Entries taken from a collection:
--- START ---

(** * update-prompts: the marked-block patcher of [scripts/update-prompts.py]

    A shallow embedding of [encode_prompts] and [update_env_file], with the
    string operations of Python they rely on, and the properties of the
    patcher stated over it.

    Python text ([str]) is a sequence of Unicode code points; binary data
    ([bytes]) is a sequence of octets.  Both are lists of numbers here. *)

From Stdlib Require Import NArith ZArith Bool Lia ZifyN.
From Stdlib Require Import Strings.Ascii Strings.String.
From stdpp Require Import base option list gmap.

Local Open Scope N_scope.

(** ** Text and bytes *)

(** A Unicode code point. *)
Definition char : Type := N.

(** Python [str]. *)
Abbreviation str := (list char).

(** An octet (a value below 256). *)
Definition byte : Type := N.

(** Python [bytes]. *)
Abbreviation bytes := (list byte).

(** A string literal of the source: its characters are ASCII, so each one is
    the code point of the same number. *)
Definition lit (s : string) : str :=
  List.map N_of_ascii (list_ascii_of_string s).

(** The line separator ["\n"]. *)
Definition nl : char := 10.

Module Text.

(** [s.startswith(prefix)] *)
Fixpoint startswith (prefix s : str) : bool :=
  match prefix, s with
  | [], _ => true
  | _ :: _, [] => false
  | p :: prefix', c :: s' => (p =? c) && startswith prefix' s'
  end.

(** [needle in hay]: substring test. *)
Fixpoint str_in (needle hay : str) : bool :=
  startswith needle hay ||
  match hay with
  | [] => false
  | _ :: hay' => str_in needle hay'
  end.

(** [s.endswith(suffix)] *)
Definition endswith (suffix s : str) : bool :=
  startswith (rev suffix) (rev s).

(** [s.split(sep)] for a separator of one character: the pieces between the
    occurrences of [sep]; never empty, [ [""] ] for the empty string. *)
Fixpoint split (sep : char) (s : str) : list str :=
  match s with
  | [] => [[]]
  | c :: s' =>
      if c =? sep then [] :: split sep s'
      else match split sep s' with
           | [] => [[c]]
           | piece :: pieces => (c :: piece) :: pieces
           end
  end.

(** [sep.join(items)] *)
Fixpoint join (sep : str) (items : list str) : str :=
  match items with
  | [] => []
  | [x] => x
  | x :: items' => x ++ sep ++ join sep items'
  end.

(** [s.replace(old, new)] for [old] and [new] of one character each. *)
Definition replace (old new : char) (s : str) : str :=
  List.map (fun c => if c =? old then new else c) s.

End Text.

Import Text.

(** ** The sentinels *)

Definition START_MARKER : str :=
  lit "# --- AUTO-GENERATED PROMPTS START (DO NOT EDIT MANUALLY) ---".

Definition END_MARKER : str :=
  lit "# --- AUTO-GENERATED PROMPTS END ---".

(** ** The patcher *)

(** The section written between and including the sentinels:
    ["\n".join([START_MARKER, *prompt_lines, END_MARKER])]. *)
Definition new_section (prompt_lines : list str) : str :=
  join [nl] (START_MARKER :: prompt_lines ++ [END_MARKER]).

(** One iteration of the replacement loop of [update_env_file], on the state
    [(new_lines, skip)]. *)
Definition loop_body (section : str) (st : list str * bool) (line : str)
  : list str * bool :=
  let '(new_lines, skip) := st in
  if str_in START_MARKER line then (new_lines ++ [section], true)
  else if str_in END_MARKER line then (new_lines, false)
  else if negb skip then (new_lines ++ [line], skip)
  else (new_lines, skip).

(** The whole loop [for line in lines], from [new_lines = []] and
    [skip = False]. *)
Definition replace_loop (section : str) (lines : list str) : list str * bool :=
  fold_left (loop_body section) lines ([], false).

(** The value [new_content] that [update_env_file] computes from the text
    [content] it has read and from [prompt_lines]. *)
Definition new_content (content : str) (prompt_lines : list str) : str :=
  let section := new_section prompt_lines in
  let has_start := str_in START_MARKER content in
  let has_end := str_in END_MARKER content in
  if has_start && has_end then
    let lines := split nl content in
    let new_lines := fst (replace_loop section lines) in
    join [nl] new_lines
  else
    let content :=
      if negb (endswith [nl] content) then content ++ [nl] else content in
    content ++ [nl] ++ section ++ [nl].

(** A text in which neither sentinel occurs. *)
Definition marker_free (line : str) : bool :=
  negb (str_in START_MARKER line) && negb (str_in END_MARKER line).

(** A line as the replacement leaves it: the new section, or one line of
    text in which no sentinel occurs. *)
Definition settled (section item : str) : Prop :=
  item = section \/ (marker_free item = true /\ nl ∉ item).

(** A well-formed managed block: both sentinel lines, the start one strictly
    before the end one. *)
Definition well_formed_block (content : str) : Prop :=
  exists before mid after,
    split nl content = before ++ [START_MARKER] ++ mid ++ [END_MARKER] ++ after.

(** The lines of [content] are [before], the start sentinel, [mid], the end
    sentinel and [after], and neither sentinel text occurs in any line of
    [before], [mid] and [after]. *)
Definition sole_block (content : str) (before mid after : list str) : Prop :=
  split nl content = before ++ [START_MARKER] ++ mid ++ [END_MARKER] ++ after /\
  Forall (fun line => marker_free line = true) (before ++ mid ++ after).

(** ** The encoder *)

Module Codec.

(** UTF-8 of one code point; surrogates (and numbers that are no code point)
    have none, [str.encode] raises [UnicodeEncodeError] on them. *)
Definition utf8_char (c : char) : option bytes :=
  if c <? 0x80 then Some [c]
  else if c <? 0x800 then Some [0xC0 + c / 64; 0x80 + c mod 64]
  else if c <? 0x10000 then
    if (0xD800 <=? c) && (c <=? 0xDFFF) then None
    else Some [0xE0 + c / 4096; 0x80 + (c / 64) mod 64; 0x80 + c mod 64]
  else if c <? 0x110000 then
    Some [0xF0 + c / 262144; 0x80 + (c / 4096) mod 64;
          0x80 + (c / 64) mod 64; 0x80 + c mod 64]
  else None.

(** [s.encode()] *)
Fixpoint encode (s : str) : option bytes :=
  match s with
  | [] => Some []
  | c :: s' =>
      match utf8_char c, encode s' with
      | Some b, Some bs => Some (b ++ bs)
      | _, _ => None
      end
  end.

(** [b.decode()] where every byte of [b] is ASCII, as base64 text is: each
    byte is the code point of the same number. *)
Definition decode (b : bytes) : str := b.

--- END ---

Brief:
Your answer must be the lines above from the one containing "(** The whole" to the one containing "Definition well_formed_block (content", both included, restated word for word.

Answer section:
(** The whole loop [for line in lines], from [new_lines = []] and
    [skip = False]. *)
Definition replace_loop (section : str) (lines : list str) : list str * bool :=
  fold_left (loop_body section) lines ([], false).

(** The value [new_content] that [update_env_file] computes from the text
    [content] it has read and from [prompt_lines]. *)
Definition new_content (content : str) (prompt_lines : list str) : str :=
  let section := new_section prompt_lines in
  let has_start := str_in START_MARKER content in
  let has_end := str_in END_MARKER content in
  if has_start && has_end then
    let lines := split nl content in
    let new_lines := fst (replace_loop section lines) in
    join [nl] new_lines
  else
    let content :=
      if negb (endswith [nl] content) then content ++ [nl] else content in
    content ++ [nl] ++ section ++ [nl].

(** A text in which neither sentinel occurs. *)
Definition marker_free (line : str) : bool :=
  negb (str_in START_MARKER line) && negb (str_in END_MARKER line).

(** A line as the replacement leaves it: the new section, or one line of
    text in which no sentinel occurs. *)
Definition settled (section item : str) : Prop :=
  item = section \/ (marker_free item = true /\ nl ∉ item).

(** A well-formed managed block: both sentinel lines, the start one strictly
    before the end one. *)
Definition well_formed_block (content : str) : Prop :=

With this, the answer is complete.